Our Trustees and Steering Committee members are all social workers or legal professionals with a background in immigration/asylum work and children’s and adult social care.
We are all volunteers and we do not charge for our services, if you are a legal firm referring to us for support with a client we sometimes charge for assessments where there is Legal Aid funding available which goes straight back into the charity to subsidise the majority of our pro-bono work.
To contact us regarding support please email our team at SWWBcases@protonmail.com. As a network of volunteers we have limited capacity, if we can’t assist you we may be able to help you find a service who can. If you have concerns about a child, young person or adult please contact your local Children or Adult Social Services department or the Police in an emergency.

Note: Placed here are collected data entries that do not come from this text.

(* ===== verification/QueuedServer.v ===== *)
(** * The server behind its callback queue

    The constructor of the server ([Server::Server], [websocket_server.hpp]) gives
    websocketpp its handlers: a new connection is handled on the thread of the
    transport, messages and disconnections are added to a [CallbackQueue] with one
    worker, which runs them.  This file composes [CallbackQueue] and [ServerSystem]
    that way. *)

From Stdlib Require Import ZArith Lia.
From stdpp Require Import relations.
From S2P Require Import CallbackQueue.
From S2P Require Import Prelude Wire Json Serialization ServerState ServerMethods ServerLogic.
From S2P Require Import ServerInv ServerSystem ServerDefined ServerScenarios.

(** ** Clients come by a login *)

Section Absent.
Context {plat : Platform} {W : Type} (H : ServerHandlers W) `{!HandlersFrame H}.
Context (parse : list byte → outcome json) (h : ConnHandle).

(** The server has no record of the connection. *)
Definition absent (s : St W) : Prop := _clients (srv s) !! h = None.

#[local] Instance absent_frame_stable : FrameStable absent.
Proof. intros s s' (_ & (p & q & r & Hs) & _). unfold absent. by rewrite Hs. Qed.
#[local] Instance absent_call_stable c : CallStable absent c.
Proof. by intros s. Qed.

Lemma absent_update_client hdl f : preserves absent (update_client (W:=W) hdl f).
Proof.
  apply preserves_update. intros s Hs. unfold absent. simpl. rewrite lookup_alter.
  case_decide; [|done]. subst. by rewrite Hs.
Qed.

Lemma absent_subprotocol hdl p : preserves absent (select_subprotocol hdl p).
Proof. by intros L s. Qed.
#[local] Hint Resolve absent_update_client absent_subprotocol : server.

Ltac solve_absent :=
  repeat first [preserves_step
               | apply preserves_update; intros ? ?; done].

Lemma absent_unsubscribe_params hdl names :
  preserves absent (unsubscribe_params_without_subscriptions H hdl names).
Proof. unfold unsubscribe_params_without_subscriptions, catch_std. solve_absent. Qed.
#[local] Hint Resolve absent_unsubscribe_params : server.

Lemma absent_login payload hdl : hdl ≠ h → preserves absent (handle_login payload hdl).
Proof.
  intros Hne. unfold handle_login, kick_client. solve_absent.
  apply preserves_update. intros s Hs. unfold absent. simpl.
  destruct (_clients (srv s) !! hdl); [done|]. by rewrite lookup_insert_ne.
Qed.

Lemma absent_op o payload hdl : hdl ≠ h → preserves absent (run_op H o payload hdl).
Proof.
  intros Hne. destruct o; cbn [run_op]; [by apply absent_login|..];
    unfold handle_subscribe, handle_unsubscribe, handle_advertise,
      handle_unadvertise, handle_get_parameters, handle_set_parameters,
      handle_subscribe_parameter_updates, handle_unsubscribe_parameter_updates,
      handle_subscribe_connection_graph, handle_unsubscribe_connection_graph,
      handle_fetch_asset, update_publications; solve_absent.
Qed.

Lemma absent_add_channels cs : preserves absent (add_channels (W:=W) cs).
Proof.
  assert (preserves absent (add_channels_loop (W:=W) cs)) as Hl.
  { induction cs; cbn [add_channels_loop]; solve_absent. }
  unfold add_channels. destruct cs; solve_absent.
Qed.
Lemma absent_add_services ss : preserves absent (add_services (W:=W) ss).
Proof.
  assert (preserves absent (add_services_loop (W:=W) ss)) as Hl.
  { induction ss; cbn [add_services_loop]; solve_absent. }
  unfold add_services. destruct ss; solve_absent.
Qed.
Lemma absent_remove_services ids : preserves absent (remove_services (W:=W) ids).
Proof.
  assert (preserves absent (remove_services_loop (W:=W) ids)) as Hl.
  { induction ids; cbn [remove_services_loop]; solve_absent. }
  unfold remove_services. solve_absent.
Qed.
Lemma absent_remove_channels ids : preserves absent (remove_channels (W:=W) ids).
Proof. unfold remove_channels. solve_absent. Qed.
#[local] Hint Resolve absent_add_channels absent_add_services absent_remove_services
  absent_remove_channels : server.

(** Once its record is removed, what is left of the disconnection does not make one. *)
Lemma closed_absent : triple (λ _, True) (handle_connection_closed H h) (λ _, absent) absent.
Proof.
  unfold handle_connection_closed. eapply (triple_bind _ (λ _, absent)).
  - apply triple_with_lock. intros L s _. run. unfold absent.
    destruct (_clients (srv s) !! h) as [c|] eqn:Hc; simpl; [by apply lookup_delete_eq|done].
  - intros client. match goal with |- triple _ ?m _ _ => change (preserves absent m) end.
    unfold ignore_exception. solve_absent.
Qed.

Definition from_client (i : input) : bool :=
  match i with Message _ hdl _ _ => bool_decide (hdl = h) | _ => false end.

Lemma entry_absent i : from_client i = false → preserves absent (entry H parse i).
Proof.
  pose proof (has_handler_preserves H absent) as Hh. intros Hi.
  destruct i as [hdl|hdl|now hdl op payload| | | | | | | | | | |]; cbn [entry];
    unfold validate_connection, handle_connection_opened, update_connection_graph; try solve_absent.
  - intros L s Hs. destruct (decide (hdl = h)) as [->|Hne]; [by apply closed_absent|].
    revert L s Hs. change (preserves absent (handle_connection_closed H hdl)).
    unfold handle_connection_closed, ignore_exception. solve_absent.
    apply preserves_update. intros s Hs. unfold absent. simpl. by rewrite lookup_delete_ne.
  - simpl in Hi. apply bool_decide_eq_false in Hi.
    pose proof (λ o j, absent_op o j hdl Hi) as Hop.
    unfold handle_message, catch_std, handle_text_message, handle_text_payload,
      report_op_failure, handle_binary_message, handle_message_data,
      handle_service_call_request. solve_absent.
Qed.

End Absent.

(** ** The composition *)

(** The inputs the transport hands to the queue. *)
Definition is_callback (i : input) : bool :=
  match i with Message _ _ _ _ | Closed _ => true | _ => false end.

(** [accepted] and [handled] are the callbacks that passed the check of
    [add_callback], and those that were run, in order. *)
Record QueuedServer (W : Type) := mkQS {
  _handler_callback_queue : State (cb:=input);
  server : St W;
  accepted : list input;
  handled : list input
}.
Arguments mkQS {_}.
Arguments _handler_callback_queue {_}.
Arguments server {_}.
Arguments accepted {_}.
Arguments handled {_}.

(** The queue has one worker. *)
Definition construct {W} (name : string) (options : ServerOptions)
    (n : gmap ConnHandle Connection) (w : W) : QueuedServer W :=
  mkQS (new_CallbackQueue 1) (mkSt (new_Server name options) n [] w) [] [].

Section Queued.
Context {plat : Platform} {W : Type} (H : ServerHandlers W) (parse : list byte → outcome json).
Implicit Types (y : QueuedServer W) (s : St W).

(** What the worker of the queue does but run a callback. *)
Definition between_callbacks (l : label) (q : State (cb:=input)) : Prop :=
  match l with
  | Worker i => ∀ c, _worker_threads q !! i ≠ Some (WRun c)
  | Spurious _ | Stopper => True
  | Producer => False
  end.

(** The transport has one thread: it adds a callback when it has finished the one
    before. *)
Inductive qstep : QueuedServer W → QueuedServer W → Prop :=
| qs_opened y hdl :
    adding (_handler_callback_queue y) = [] →
    (entry H parse (Opened hdl) [] (server y)).1 ≠ Undefined →
    qstep y (mkQS (_handler_callback_queue y) (entry H parse (Opened hdl) [] (server y)).2
               (accepted y) (handled y))
| qs_check y i q :
    is_callback i = true → adding (_handler_callback_queue y) = [] →
    CallbackQueue.step Producer (_handler_callback_queue y) q → adding q = [i] →
    qstep y (mkQS q (server y) (accepted y ++ [i]) (handled y))
| qs_dropped y i :
    is_callback i = true → _quit (_handler_callback_queue y) = true → qstep y y
| qs_push y i q :
    adding (_handler_callback_queue y) = [i] →
    CallbackQueue.step Producer (_handler_callback_queue y) q → adding q = [] →
    qstep y (mkQS q (server y) (accepted y) (handled y))
| qs_queue y l q :
    between_callbacks l (_handler_callback_queue y) →
    CallbackQueue.step l (_handler_callback_queue y) q →
    qstep y (mkQS q (server y) (accepted y) (handled y))
| qs_run y i c :
    _worker_threads (_handler_callback_queue y) !! i = Some (WRun c) →
    (entry H parse c [] (server y)).1 ≠ Undefined →
    qstep y (mkQS (set_worker i WLoop (_mutex (_handler_callback_queue y))
                     (_handler_callback_queue y))
               (entry H parse c [] (server y)).2 (accepted y) (handled y ++ [c]))
| qs_method y i :
    is_callback i = false → (∀ hdl, i ≠ Opened hdl) →
    (entry H parse i [] (server y)).1 ≠ Undefined →
    qstep y (mkQS (_handler_callback_queue y) (entry H parse i [] (server y)).2
               (accepted y) (handled y))
| qs_outside y n w :
    qstep y (mkQS (_handler_callback_queue y)
               (mkSt (srv (server y)) n (trace (server y)) w) (accepted y) (handled y)).

Inductive qreachable : QueuedServer W → Prop :=
| qreachable_new name options n w : qreachable (construct name options n w)
| qreachable_step y y' : qreachable y → qstep y y' → qreachable y'.

(** ** The two parts *)

(** Every step of the composition is one of the queue, or leaves the queue. *)
Lemma qreachable_queue y :
  qreachable y → CallbackQueue.reachable 1 (_handler_callback_queue y).
Proof.
  induction 1 as [name options n w|y y' _ IH Hstep]; [constructor|].
  destruct Hstep; simpl; try done; try by eapply CallbackQueue.reachable_step.
  eapply (CallbackQueue.reachable_step _ (Worker i)); [exact IH|by apply (CallbackQueue.step_run i c)].
Qed.

(** Whatever the threads do, the server goes through states of [ServerSystem]: all
    that is proved of those holds of the composition. *)
Lemma qreachable_server y :
  qreachable y → ServerSystem.reachable H parse (server y).
Proof.
  induction 1 as [name options n w|y y' _ IH Hstep]; [constructor|].
  destruct Hstep as [| | | | | | |y n w]; cbn [server]; try done;
    try (eapply reachable_step; [exact IH|by apply step_entry]).
  eapply reachable_step; [eapply reachable_step; [exact IH|apply (step_net _ _ n)]|].
  apply (step_world _ _ w).
Qed.

(** ** Order *)

(** The callback one worker is running. *)
Definition running (q : State (cb:=input)) : list input :=
  match _worker_threads q with [WRun c] => [c] | _ => [] end.

Record order_inv y : Prop := {
  oi_accepted : accepted y = added (_handler_callback_queue y) ++ adding (_handler_callback_queue y);
  oi_taken : taken (_handler_callback_queue y) = handled y ++ running (_handler_callback_queue y);
  oi_one : (length (adding (_handler_callback_queue y)) ≤ 1)%nat;
  oi_callbacks : Forall (λ i, is_callback i = true) (accepted y)
}.

Lemma between_step l (q q' : State (cb:=input)) w :
  _worker_threads q = [w] → between_callbacks l q → CallbackQueue.step l q q' →
  added q' = added q ∧ adding q' = adding q ∧
  ∃ r, taken q' = taken q ++ r ∧ running q' = running q ++ r.
Proof.
  intros Hw Hb Hstep. unfold running. rewrite Hw.
  destruct Hstep as [| |q|q|q|i q Hi|i q Hi|i q Hi|i q Hi|i q Hi|i q Hi|i q Hi|i c r q Hi|i q Hi|i c q Hi];
    simpl in *; try done; try (rewrite Hw in Hi; destruct i; [|done]; injection Hi as ->);
    (split; [done|split; [done|]]); try (exists []; rewrite !app_nil_r, ?Hw; split; [done|]);
    try done; simpl; try by repeat case_match.
  - by destruct w.
  - exists [c]. by rewrite Hw.
  - by destruct (Hb c); rewrite Hw.
Qed.

Lemma check_step (q q' : State (cb:=input)) i :
  adding q = [] → CallbackQueue.step Producer q q' → adding q' = [i] →
  added q' = added q ∧ taken q' = taken q ∧ running q' = running q.
Proof.
  intros Ha Hstep Hi. inversion Hstep as [c q0|c l1 l2 q0 Hm Hadd| | | | | | | | | | | | |]; subst;
    [done|]. rewrite Ha in Hadd. by destruct l1.
Qed.

Lemma push_step (q q' : State (cb:=input)) i w :
  _worker_threads q = [w] → adding q = [i] → CallbackQueue.step Producer q q' → adding q' = [] →
  added q' = added q ++ [i] ∧ taken q' = taken q ∧ running q' = running q.
Proof.
  intros Hw Ha Hstep Hi. inversion Hstep as [c q0|c l1 l2 q0 Hm Hadd| | | | | | | | | | | | |]; subst.
  - simpl in Hi. by rewrite Ha in Hi.
  - rewrite Ha in Hadd. assert (c = i) as ->; [|simpl].
    { destruct l1 as [|? []]; by simplify_eq/=. }
    split_and!; [done|done|]. unfold running. simpl. rewrite Hw. by destruct w.
Qed.

Lemma order_step y y' : qreachable y → qstep y y' → order_inv y → order_inv y'.
Proof.
  intros Hr Hstep [Hacc Htk Hone Hcb].
  destruct (CallbackQueue.reachable_awake _ (qreachable_queue y Hr)) as (w & Hw & _).
  destruct Hstep as [|y i q Hi Ha Hq Hq'| |y i q Ha Hq Hq'|y l q Hb Hq|y i c Hi|?|?]; try by split.
  - destruct (check_step _ _ _ Ha Hq Hq') as (Hadd & Ht & Hrun).
    split; simpl; [by rewrite Hacc, Ha, Hadd, Hq', app_nil_r|congruence|by rewrite Hq'|].
    by apply Forall_app; split; [|apply Forall_singleton].
  - destruct (push_step _ _ _ w Hw Ha Hq Hq') as (Hadd & Ht & Hrun).
    split; simpl; [by rewrite Hacc, Ha, Hadd, Hq', app_nil_r|congruence|by rewrite Hq'; simpl; lia|done].
  - destruct (between_step _ _ _ w Hw Hb Hq) as (Hadd & Ha & r & Ht & Hrun).
    split; simpl; [congruence|by rewrite Ht, Htk, Hrun, (assoc_L (++))|by rewrite Ha|done].
  - rewrite Hw in Hi. destruct i; [|done]. injection Hi as ->.
    split; simpl; [done| |done|done]. rewrite Htk. unfold running. simpl. by rewrite Hw, app_nil_r.
Qed.

Lemma order_reachable y : qreachable y → order_inv y.
Proof.
  induction 1 as [name options n w|y y' Hr IH Hstep]; [by split; simpl; [..|lia|]|].
  by eapply order_step.
Qed.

Duncan Lewis High Court ChalLENGE
In October 2016 the UK and French governments announced a plan to demolish the unofficial refugee camp in Calais – home to thousands of people. SWWB teamed up with Duncan Lewis to process the legal applications for unaccompanied children and young people to enter the UK. We designed a model of ‘Needs and Best Interest Assessments’ to support these legal applications. For a young person to claim asylum in the UK it must be deemed to be in their best interest. Our volunteers interviewed over 40 young people in the hectic and unplanned run-up to the camps demolition.
ahmed – age assessment and advocacy in the uk
One young person, Ahmed, successfully entered the UK and his solicitor alerted us to his whereabouts. Ahmed presented as 16 in Calais, but on arrival in the UK, the Home Office deemed him to be 18. Ahmed is now living in adult accommodation on S95 support, he is living with one older male. Through our network of volunteers we have linked Ahmed with a key worker who has accompanied him to a local refugee service where he can get meals, English classes and meet other young people. We have also raised a referral to Children’s Services requesting a proper age assessment. Ahmed has someone he can speak to and ask for support, we are liaising with his solicitor, with Children’s Services and with local agencies to ensure Ahmed is not at risk of further harm and that he can flourish now that he has sought refuge in the UK. In August 2017 the age assessment was succesfully over-turned and Ahmed can now access the support he needs and has a right to as a child.
Current Pro-bono support…
We received a referral from Kids in Need of Defence (KIND) – they requested a Best Interest Assessment on behalf of 2 children under 10 years of age who both have autism. The children, despite one of them having been born in the UK and the other living most of his life here, were facing removal from the UK due to their mother’s insecure immigration status – which she had been trying for many years to resolve with the Home Office. Our volunteer, supported by an experienced SWWB Case Co-ordinator, completed a pro bono social work assessment which the family’s solicitors say will form a central part of the case.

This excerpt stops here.